[[ ENTRIES PROVIDED, beginning ]]

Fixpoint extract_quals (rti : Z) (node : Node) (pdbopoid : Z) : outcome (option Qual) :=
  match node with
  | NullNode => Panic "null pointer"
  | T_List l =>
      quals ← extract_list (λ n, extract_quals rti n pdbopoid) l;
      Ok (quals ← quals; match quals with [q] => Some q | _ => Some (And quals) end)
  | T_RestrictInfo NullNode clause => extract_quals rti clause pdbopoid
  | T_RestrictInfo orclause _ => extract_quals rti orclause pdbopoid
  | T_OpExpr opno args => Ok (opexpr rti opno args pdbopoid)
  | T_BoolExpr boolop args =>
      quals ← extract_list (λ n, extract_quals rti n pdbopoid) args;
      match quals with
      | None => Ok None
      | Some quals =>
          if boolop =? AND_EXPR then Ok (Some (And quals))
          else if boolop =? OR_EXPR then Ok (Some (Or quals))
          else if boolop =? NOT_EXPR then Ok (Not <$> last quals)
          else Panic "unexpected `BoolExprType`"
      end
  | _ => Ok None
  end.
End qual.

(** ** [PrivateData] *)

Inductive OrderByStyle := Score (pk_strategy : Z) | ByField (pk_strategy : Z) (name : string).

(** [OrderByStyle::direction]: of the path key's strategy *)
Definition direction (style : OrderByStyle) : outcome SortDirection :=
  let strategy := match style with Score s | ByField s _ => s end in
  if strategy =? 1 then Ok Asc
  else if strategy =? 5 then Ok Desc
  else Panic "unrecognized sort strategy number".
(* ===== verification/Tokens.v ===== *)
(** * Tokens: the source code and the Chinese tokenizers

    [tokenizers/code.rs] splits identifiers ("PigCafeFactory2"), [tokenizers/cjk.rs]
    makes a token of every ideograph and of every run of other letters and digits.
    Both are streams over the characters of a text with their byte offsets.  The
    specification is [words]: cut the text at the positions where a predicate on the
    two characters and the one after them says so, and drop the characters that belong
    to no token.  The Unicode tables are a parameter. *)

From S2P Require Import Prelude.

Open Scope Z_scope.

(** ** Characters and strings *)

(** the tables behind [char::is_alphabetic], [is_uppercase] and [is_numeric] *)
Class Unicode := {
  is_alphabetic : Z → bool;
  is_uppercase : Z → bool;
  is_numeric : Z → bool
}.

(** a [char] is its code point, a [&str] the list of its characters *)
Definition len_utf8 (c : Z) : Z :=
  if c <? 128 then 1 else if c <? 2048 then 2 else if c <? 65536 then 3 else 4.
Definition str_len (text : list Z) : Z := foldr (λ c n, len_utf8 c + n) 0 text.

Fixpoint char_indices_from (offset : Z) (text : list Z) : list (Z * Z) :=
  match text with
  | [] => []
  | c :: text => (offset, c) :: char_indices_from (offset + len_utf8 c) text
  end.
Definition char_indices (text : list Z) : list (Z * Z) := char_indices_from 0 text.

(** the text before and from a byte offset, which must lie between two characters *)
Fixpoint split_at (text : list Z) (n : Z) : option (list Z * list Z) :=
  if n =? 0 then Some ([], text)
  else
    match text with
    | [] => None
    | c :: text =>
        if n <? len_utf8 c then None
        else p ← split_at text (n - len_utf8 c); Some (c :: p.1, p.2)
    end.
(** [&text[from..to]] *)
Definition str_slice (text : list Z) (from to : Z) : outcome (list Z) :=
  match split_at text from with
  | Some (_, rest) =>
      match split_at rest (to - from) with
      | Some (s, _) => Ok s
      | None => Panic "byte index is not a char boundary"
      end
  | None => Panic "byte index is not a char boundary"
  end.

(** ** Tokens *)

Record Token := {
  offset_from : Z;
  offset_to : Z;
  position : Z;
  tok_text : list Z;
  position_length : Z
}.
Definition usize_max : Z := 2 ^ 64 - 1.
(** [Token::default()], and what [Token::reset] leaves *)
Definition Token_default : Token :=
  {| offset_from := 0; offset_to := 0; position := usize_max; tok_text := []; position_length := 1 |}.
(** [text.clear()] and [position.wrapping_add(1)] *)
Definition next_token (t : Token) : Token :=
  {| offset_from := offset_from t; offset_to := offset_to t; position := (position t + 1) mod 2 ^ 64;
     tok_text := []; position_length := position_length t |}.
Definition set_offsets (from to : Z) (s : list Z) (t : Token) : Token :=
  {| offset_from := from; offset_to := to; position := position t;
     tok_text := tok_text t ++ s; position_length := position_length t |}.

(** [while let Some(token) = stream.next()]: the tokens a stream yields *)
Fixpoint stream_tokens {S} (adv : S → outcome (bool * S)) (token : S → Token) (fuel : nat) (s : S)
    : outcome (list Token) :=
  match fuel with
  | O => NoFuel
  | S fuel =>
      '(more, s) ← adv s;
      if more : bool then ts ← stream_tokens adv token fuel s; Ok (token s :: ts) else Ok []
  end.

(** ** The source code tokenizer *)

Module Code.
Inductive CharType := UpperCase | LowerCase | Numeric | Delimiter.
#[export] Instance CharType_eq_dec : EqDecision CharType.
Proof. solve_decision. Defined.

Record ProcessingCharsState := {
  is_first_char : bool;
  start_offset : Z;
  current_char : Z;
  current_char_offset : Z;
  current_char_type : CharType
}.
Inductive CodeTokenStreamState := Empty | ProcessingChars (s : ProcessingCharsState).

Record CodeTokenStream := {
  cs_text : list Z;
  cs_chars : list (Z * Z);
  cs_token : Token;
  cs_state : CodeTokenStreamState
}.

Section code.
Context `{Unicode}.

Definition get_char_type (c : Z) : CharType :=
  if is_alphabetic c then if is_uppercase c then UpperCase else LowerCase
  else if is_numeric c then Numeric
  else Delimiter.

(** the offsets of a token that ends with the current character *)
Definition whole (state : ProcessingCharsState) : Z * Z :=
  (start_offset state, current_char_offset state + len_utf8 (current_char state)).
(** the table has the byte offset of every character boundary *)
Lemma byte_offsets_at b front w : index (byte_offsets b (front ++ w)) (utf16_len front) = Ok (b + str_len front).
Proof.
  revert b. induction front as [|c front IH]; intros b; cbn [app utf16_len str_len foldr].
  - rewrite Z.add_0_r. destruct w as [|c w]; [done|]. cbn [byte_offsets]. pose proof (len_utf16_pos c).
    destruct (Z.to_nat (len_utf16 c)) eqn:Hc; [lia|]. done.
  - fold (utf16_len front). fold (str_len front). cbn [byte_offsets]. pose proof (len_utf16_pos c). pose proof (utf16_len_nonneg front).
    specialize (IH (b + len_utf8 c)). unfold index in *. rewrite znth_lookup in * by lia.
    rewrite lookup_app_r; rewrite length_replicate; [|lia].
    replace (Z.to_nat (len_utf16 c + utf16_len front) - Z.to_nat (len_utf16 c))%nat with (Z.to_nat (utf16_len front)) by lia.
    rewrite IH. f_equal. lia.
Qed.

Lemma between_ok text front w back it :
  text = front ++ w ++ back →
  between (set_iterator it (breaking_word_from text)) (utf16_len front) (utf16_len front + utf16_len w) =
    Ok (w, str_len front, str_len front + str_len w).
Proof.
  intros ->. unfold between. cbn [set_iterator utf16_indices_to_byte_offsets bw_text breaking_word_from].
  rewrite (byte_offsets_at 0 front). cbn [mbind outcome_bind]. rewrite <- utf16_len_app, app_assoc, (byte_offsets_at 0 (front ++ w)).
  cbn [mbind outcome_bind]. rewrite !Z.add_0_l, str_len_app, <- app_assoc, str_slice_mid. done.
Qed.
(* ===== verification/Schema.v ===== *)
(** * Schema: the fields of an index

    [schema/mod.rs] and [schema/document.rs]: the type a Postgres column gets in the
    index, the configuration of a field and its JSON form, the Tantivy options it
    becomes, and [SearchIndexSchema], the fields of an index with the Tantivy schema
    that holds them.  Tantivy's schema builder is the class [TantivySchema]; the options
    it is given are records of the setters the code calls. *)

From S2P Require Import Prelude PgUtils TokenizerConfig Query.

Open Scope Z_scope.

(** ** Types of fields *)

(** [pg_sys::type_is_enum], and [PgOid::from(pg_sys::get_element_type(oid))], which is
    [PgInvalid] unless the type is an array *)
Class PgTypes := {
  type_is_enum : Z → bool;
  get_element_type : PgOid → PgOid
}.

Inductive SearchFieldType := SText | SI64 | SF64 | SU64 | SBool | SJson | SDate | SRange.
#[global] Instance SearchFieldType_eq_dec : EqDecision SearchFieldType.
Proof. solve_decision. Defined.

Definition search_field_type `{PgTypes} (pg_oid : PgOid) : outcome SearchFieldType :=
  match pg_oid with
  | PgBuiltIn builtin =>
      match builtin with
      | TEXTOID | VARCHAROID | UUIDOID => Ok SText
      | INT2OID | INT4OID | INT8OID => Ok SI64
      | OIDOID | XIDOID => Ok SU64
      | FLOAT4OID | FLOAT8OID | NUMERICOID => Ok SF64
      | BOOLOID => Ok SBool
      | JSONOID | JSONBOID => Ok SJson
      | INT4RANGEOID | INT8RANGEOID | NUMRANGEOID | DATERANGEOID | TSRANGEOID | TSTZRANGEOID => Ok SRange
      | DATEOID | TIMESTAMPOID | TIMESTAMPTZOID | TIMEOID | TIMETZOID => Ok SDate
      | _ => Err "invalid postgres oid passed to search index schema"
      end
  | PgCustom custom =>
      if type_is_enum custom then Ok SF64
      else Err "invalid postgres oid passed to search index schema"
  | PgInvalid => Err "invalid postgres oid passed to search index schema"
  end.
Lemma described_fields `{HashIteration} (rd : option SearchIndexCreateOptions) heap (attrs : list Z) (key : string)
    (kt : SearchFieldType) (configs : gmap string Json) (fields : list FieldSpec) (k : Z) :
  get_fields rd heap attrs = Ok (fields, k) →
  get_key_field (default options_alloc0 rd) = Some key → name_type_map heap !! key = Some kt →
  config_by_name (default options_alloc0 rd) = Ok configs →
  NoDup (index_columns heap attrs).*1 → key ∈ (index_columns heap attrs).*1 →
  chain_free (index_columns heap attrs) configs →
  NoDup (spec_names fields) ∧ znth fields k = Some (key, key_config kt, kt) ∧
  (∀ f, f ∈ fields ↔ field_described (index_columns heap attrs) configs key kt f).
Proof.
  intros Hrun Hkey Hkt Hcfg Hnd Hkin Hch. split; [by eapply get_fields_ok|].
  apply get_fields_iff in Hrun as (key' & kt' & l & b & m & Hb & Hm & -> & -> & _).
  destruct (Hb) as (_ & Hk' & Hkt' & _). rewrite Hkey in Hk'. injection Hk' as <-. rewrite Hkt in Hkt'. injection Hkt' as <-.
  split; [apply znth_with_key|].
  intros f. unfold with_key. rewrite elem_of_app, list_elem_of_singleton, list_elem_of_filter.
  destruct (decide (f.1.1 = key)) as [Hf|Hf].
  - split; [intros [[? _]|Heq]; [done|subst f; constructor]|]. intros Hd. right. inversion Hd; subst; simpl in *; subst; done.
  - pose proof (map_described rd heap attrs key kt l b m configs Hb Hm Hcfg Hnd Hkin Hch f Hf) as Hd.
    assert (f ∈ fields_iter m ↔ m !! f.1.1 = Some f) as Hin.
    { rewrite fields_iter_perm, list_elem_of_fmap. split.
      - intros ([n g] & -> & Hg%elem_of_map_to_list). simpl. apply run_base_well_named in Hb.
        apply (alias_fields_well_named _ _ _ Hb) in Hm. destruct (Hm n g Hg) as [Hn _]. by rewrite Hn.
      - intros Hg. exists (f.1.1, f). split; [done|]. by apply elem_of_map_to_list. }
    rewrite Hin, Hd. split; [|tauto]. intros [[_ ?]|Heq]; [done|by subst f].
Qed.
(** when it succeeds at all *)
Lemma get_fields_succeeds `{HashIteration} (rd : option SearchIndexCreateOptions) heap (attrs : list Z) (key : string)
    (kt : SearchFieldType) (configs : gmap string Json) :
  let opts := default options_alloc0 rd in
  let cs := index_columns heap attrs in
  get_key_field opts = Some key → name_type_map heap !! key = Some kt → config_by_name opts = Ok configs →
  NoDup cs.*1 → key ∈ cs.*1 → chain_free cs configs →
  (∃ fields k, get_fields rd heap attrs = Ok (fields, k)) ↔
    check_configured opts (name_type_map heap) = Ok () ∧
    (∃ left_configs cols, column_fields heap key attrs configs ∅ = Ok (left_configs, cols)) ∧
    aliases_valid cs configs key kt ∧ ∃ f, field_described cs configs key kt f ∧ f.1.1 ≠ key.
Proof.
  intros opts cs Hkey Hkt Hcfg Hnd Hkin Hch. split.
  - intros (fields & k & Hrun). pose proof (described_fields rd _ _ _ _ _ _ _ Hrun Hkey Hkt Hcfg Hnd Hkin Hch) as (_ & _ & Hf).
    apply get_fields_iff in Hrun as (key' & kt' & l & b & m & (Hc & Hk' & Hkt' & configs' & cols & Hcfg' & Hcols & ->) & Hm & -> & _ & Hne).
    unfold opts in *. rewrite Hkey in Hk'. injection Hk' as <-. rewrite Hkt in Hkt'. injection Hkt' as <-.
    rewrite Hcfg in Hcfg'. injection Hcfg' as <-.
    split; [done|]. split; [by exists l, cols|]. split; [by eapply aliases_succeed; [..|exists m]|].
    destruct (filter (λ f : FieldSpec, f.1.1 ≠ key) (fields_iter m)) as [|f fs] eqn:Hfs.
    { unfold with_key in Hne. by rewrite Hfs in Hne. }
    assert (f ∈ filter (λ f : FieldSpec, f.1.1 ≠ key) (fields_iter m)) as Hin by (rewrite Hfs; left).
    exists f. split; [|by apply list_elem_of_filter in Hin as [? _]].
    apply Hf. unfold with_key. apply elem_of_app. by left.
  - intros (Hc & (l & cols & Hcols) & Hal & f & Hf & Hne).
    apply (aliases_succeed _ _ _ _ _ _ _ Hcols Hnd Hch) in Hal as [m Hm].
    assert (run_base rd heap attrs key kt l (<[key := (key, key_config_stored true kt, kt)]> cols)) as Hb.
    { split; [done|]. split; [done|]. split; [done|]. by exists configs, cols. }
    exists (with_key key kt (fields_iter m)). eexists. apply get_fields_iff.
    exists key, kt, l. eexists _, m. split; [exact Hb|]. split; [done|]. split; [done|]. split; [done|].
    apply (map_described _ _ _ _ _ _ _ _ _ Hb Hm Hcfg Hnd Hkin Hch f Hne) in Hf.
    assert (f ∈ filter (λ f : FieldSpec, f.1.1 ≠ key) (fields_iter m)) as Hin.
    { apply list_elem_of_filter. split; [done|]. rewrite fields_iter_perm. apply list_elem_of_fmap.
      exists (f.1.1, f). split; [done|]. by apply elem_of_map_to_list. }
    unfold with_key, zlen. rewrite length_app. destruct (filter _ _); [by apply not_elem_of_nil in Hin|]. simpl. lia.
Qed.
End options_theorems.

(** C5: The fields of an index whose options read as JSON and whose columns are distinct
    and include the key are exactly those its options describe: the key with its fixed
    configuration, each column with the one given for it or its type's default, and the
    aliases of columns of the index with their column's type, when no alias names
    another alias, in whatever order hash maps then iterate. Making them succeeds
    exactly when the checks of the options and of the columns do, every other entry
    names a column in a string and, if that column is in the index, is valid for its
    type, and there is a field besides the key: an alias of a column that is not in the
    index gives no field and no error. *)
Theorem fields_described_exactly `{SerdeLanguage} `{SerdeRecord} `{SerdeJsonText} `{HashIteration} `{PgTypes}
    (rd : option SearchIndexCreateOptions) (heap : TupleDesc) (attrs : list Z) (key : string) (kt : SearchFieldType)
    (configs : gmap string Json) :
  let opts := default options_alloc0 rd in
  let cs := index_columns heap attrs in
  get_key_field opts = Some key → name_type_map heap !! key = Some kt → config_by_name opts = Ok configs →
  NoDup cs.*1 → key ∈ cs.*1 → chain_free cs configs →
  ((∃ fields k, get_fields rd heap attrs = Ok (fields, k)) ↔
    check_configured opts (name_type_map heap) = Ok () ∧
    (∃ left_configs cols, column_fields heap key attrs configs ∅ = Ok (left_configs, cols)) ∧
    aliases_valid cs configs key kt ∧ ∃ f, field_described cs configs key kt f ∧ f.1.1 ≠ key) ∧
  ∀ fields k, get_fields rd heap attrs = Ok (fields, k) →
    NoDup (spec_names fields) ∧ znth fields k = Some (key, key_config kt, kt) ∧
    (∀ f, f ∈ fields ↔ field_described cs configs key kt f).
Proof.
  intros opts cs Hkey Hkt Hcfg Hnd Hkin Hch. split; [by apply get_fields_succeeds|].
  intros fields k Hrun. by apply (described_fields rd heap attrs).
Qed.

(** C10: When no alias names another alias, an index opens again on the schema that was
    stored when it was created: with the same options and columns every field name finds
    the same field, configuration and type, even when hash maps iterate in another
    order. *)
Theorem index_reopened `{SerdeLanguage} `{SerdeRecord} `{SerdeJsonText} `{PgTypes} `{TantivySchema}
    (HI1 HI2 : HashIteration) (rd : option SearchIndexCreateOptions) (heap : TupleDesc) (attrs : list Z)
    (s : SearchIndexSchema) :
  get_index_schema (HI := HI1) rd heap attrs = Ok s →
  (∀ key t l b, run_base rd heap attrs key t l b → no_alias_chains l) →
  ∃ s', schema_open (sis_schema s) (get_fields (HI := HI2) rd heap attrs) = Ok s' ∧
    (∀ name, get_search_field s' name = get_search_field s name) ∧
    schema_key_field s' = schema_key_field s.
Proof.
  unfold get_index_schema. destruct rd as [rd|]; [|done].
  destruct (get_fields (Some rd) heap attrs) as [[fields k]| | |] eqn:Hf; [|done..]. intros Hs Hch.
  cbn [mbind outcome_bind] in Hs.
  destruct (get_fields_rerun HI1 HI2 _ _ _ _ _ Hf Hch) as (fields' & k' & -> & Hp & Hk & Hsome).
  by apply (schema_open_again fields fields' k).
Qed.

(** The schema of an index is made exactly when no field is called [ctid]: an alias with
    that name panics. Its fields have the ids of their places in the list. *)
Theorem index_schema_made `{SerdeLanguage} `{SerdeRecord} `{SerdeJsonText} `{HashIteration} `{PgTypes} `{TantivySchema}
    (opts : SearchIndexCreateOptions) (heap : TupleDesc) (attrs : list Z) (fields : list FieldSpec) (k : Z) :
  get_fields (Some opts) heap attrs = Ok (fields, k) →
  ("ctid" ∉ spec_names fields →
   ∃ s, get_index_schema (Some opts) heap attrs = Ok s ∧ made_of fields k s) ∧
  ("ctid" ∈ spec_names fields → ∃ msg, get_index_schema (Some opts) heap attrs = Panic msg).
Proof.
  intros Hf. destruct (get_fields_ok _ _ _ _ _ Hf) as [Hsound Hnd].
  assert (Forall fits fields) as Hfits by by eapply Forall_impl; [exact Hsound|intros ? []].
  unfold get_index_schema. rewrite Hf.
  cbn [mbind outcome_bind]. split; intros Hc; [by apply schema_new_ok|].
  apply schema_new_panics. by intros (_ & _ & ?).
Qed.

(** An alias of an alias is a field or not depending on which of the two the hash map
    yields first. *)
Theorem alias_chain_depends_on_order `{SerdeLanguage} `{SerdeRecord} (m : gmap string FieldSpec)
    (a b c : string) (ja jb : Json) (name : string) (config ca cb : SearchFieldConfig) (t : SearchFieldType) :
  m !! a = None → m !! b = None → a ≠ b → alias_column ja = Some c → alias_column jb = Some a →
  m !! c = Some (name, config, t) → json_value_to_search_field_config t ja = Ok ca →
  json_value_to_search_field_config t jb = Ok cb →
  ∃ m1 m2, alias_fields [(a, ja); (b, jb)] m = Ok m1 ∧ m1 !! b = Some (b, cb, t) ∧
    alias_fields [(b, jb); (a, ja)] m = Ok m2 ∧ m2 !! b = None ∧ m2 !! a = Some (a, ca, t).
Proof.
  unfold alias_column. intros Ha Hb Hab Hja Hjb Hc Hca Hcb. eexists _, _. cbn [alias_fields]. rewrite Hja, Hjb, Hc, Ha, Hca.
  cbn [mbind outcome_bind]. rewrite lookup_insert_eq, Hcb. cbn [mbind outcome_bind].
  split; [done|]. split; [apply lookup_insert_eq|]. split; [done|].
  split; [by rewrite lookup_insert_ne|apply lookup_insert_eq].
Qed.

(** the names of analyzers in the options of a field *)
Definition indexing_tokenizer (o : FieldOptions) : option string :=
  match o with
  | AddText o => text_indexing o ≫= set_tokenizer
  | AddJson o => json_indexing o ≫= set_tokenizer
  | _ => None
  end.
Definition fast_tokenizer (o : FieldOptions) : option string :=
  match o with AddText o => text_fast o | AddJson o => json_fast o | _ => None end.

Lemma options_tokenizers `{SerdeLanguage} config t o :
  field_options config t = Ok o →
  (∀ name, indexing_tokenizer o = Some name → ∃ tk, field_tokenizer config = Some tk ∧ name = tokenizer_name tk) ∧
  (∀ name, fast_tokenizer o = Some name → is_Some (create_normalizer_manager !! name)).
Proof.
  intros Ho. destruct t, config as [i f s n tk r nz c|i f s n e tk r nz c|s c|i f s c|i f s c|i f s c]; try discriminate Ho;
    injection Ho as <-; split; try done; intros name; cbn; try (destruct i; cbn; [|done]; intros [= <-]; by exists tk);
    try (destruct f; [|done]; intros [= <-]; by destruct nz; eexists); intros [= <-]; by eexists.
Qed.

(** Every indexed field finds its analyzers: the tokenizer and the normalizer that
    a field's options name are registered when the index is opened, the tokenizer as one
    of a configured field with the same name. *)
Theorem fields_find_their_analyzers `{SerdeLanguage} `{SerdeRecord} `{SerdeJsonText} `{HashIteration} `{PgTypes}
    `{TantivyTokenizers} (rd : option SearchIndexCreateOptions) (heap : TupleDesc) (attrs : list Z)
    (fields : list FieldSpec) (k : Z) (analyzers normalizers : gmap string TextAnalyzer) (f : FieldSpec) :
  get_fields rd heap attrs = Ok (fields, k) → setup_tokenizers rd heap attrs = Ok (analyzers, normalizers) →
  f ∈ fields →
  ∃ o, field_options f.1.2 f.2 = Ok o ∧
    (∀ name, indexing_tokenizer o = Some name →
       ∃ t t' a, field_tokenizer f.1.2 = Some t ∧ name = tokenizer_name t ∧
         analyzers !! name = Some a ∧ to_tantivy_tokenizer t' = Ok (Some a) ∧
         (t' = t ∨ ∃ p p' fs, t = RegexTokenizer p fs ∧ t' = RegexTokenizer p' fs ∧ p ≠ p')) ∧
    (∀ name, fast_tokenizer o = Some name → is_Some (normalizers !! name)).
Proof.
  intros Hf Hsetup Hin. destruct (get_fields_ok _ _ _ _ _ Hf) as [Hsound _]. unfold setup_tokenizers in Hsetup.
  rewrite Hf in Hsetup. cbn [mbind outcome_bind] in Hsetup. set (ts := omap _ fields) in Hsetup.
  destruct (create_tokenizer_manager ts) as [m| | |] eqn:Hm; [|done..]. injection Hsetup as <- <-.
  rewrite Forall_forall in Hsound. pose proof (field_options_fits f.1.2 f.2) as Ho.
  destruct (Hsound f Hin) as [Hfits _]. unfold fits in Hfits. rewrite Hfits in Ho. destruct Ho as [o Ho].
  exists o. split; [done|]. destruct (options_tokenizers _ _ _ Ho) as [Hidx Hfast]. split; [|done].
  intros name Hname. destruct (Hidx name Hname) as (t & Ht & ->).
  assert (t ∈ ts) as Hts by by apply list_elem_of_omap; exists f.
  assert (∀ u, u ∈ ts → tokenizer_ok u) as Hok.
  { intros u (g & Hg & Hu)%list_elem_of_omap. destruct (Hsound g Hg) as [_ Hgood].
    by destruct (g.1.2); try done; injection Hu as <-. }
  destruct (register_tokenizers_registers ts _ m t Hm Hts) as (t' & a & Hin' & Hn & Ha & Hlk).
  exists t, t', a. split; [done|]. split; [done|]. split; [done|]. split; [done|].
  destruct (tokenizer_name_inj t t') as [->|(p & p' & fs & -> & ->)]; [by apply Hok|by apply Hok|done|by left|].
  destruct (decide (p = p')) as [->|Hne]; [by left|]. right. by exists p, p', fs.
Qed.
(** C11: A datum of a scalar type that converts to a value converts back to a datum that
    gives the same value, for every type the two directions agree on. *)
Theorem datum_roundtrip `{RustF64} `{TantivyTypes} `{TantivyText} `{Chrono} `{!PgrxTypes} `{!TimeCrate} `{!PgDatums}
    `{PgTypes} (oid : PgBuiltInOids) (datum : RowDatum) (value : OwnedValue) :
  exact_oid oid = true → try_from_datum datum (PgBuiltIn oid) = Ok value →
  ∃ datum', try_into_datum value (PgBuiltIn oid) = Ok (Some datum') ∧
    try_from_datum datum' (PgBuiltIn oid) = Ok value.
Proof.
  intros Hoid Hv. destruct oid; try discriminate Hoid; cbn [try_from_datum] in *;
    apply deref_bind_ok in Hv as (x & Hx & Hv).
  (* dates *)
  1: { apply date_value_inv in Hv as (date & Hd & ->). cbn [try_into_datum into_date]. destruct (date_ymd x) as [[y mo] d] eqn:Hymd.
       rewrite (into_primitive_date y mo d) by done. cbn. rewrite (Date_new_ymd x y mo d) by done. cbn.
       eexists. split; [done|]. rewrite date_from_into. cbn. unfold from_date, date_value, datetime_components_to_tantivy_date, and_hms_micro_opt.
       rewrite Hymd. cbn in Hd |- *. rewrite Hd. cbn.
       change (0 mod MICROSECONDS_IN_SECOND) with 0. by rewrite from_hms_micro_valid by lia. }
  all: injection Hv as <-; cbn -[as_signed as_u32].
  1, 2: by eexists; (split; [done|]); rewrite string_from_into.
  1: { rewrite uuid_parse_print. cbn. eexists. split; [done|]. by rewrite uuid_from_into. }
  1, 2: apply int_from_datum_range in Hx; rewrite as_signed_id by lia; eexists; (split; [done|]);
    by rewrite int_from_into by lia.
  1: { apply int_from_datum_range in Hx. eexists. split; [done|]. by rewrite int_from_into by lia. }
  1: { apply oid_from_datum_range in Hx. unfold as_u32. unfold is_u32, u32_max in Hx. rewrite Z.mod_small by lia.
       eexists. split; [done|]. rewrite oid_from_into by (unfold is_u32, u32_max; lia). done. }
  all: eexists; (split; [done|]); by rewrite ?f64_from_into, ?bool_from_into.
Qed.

[[ ENTRIES PROVIDED, end ]]

_WORK INSTRUCTIONS:_
Among the records above, only the lines between the line holding "else if strategy =? 5 then Ok Desc" and the line holding "(** ** Characters and strings *)", inclusive, are to be output, exactly as written.

_RESPONSE TO THIS TASK:_
  else if strategy =? 5 then Ok Desc
  else Panic "unrecognized sort strategy number".
(* ===== verification/Tokens.v ===== *)
(** * Tokens: the source code and the Chinese tokenizers

    [tokenizers/code.rs] splits identifiers ("PigCafeFactory2"), [tokenizers/cjk.rs]
    makes a token of every ideograph and of every run of other letters and digits.
    Both are streams over the characters of a text with their byte offsets.  The
    specification is [words]: cut the text at the positions where a predicate on the
    two characters and the one after them says so, and drop the characters that belong
    to no token.  The Unicode tables are a parameter. *)

From S2P Require Import Prelude.

Open Scope Z_scope.

(** ** Characters and strings *)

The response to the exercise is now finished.